Collected data.
[Start of section]
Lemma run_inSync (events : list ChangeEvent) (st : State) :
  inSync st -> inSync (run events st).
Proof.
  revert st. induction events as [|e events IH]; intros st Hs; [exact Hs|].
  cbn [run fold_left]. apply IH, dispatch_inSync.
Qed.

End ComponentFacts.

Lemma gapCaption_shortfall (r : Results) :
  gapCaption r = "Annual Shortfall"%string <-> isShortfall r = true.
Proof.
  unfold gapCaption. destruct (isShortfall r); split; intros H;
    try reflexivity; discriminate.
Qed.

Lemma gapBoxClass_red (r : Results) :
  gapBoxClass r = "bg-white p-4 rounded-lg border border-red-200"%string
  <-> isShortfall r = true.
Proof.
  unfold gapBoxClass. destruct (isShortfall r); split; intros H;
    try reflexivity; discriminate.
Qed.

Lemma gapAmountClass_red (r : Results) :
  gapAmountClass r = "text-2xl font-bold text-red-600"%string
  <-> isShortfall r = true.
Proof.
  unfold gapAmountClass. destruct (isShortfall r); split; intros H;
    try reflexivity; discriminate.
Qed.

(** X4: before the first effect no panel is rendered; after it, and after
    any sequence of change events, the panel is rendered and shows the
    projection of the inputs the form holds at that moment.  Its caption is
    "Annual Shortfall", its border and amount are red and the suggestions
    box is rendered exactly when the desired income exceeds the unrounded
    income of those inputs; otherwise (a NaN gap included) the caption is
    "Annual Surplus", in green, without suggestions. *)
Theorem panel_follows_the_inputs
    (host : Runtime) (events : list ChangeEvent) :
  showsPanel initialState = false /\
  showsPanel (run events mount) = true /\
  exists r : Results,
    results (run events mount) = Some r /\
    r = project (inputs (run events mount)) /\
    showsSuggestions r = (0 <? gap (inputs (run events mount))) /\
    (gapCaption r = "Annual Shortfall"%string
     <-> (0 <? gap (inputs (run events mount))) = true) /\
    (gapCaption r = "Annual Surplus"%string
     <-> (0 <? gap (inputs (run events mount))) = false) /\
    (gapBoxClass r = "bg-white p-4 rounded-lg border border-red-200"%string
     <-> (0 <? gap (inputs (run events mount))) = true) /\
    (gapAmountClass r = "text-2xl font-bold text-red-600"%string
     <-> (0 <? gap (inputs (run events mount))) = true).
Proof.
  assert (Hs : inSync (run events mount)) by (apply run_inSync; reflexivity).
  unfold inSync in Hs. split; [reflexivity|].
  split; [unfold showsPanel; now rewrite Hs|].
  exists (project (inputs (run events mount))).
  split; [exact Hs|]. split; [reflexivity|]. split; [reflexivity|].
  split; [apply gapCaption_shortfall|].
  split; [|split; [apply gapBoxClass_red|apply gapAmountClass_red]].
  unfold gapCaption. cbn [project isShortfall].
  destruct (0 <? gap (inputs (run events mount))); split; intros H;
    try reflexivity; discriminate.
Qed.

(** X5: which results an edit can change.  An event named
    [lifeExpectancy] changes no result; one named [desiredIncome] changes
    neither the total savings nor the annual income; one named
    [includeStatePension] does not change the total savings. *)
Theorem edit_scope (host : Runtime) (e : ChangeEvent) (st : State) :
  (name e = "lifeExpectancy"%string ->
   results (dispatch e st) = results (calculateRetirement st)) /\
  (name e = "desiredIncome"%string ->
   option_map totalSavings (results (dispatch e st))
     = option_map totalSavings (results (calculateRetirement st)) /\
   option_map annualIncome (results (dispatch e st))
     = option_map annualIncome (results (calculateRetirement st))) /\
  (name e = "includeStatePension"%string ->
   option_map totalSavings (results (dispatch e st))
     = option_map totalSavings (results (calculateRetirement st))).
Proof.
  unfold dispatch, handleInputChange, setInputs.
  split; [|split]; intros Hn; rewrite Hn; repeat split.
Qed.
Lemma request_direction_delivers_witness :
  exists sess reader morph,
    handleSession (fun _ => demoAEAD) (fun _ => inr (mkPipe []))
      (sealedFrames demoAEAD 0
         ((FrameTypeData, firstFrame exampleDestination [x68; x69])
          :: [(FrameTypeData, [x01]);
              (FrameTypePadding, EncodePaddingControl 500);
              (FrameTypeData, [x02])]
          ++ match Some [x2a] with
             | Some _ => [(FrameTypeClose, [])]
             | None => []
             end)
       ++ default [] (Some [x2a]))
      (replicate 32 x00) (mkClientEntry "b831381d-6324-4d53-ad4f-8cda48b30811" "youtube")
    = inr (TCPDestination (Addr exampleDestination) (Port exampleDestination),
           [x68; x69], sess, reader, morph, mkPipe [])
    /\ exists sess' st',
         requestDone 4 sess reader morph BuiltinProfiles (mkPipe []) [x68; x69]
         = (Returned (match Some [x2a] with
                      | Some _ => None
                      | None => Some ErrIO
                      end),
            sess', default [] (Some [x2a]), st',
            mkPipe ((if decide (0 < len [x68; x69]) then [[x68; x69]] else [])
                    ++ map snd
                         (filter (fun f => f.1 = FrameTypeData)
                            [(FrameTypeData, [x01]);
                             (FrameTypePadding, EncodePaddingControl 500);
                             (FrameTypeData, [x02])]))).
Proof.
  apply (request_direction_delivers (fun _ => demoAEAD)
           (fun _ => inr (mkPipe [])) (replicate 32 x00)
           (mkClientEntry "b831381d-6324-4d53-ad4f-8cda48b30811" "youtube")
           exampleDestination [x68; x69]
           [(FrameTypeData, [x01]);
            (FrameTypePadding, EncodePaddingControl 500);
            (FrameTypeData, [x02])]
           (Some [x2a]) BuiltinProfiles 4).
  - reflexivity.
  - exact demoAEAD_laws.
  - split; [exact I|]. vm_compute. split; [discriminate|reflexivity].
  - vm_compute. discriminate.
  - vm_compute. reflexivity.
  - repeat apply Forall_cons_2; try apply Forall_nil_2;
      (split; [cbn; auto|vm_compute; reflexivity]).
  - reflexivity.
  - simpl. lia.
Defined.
[End of section]
[Start of section]
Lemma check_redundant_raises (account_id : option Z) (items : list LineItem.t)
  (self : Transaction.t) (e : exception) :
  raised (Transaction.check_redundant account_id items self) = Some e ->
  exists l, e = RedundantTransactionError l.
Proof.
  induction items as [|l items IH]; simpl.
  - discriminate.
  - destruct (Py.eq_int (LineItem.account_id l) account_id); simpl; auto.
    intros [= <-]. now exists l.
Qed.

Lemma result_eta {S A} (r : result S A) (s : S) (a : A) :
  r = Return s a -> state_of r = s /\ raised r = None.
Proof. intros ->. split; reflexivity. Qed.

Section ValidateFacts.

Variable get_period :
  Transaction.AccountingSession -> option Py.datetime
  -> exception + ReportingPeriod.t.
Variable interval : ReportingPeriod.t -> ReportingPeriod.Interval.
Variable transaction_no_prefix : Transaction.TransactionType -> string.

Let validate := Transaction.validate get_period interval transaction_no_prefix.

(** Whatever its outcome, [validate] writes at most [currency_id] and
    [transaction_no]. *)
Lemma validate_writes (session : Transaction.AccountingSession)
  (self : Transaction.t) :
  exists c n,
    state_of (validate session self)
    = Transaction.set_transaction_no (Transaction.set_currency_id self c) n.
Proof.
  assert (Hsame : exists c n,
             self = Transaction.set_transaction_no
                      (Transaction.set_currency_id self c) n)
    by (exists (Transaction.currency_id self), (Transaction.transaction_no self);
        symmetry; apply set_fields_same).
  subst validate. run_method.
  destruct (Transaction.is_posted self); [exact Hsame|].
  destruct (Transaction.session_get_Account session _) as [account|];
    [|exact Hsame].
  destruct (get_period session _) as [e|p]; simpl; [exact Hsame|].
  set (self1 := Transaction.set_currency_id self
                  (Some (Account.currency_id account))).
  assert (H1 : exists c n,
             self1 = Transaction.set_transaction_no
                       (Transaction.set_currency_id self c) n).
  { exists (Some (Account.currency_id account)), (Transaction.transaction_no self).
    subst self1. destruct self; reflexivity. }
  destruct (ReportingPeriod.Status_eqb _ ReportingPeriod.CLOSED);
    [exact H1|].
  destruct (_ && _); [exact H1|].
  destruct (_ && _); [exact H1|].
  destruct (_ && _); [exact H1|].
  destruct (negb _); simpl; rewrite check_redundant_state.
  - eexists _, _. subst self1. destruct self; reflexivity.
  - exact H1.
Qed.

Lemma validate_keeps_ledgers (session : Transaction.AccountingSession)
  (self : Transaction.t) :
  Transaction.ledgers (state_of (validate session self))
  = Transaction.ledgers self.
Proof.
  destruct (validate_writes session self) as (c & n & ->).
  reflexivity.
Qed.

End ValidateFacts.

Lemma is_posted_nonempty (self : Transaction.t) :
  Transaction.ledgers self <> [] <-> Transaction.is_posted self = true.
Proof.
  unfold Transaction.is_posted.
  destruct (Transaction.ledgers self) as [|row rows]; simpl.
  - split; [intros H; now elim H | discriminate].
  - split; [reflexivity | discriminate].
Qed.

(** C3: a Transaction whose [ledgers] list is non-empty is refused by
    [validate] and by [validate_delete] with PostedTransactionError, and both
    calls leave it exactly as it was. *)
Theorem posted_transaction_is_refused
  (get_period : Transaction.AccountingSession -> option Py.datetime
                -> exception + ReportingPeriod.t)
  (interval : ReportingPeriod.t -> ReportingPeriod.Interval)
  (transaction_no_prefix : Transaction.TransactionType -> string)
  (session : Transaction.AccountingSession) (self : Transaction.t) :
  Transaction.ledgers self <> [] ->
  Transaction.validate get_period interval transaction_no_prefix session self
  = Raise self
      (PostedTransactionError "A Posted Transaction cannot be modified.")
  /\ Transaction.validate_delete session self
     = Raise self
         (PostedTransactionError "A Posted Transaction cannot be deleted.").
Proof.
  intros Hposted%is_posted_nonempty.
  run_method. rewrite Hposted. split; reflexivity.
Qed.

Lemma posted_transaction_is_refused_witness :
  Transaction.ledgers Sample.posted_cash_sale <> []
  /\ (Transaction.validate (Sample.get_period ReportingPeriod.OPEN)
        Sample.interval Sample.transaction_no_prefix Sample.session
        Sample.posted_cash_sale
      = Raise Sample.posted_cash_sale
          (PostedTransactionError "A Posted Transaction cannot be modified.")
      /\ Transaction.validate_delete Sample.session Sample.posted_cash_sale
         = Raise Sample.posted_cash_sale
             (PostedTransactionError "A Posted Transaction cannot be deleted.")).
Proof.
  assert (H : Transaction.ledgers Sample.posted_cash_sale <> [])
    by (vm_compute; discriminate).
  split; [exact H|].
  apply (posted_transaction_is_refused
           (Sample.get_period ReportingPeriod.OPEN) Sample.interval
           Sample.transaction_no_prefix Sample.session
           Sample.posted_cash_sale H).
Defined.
[End of section]
THE TASK. Working from the entries above, return all lines that contain "exampleDestination".

TASK RESPONSE.
         ((FrameTypeData, firstFrame exampleDestination [x68; x69])
    = inr (TCPDestination (Addr exampleDestination) (Port exampleDestination),
           exampleDestination [x68; x69]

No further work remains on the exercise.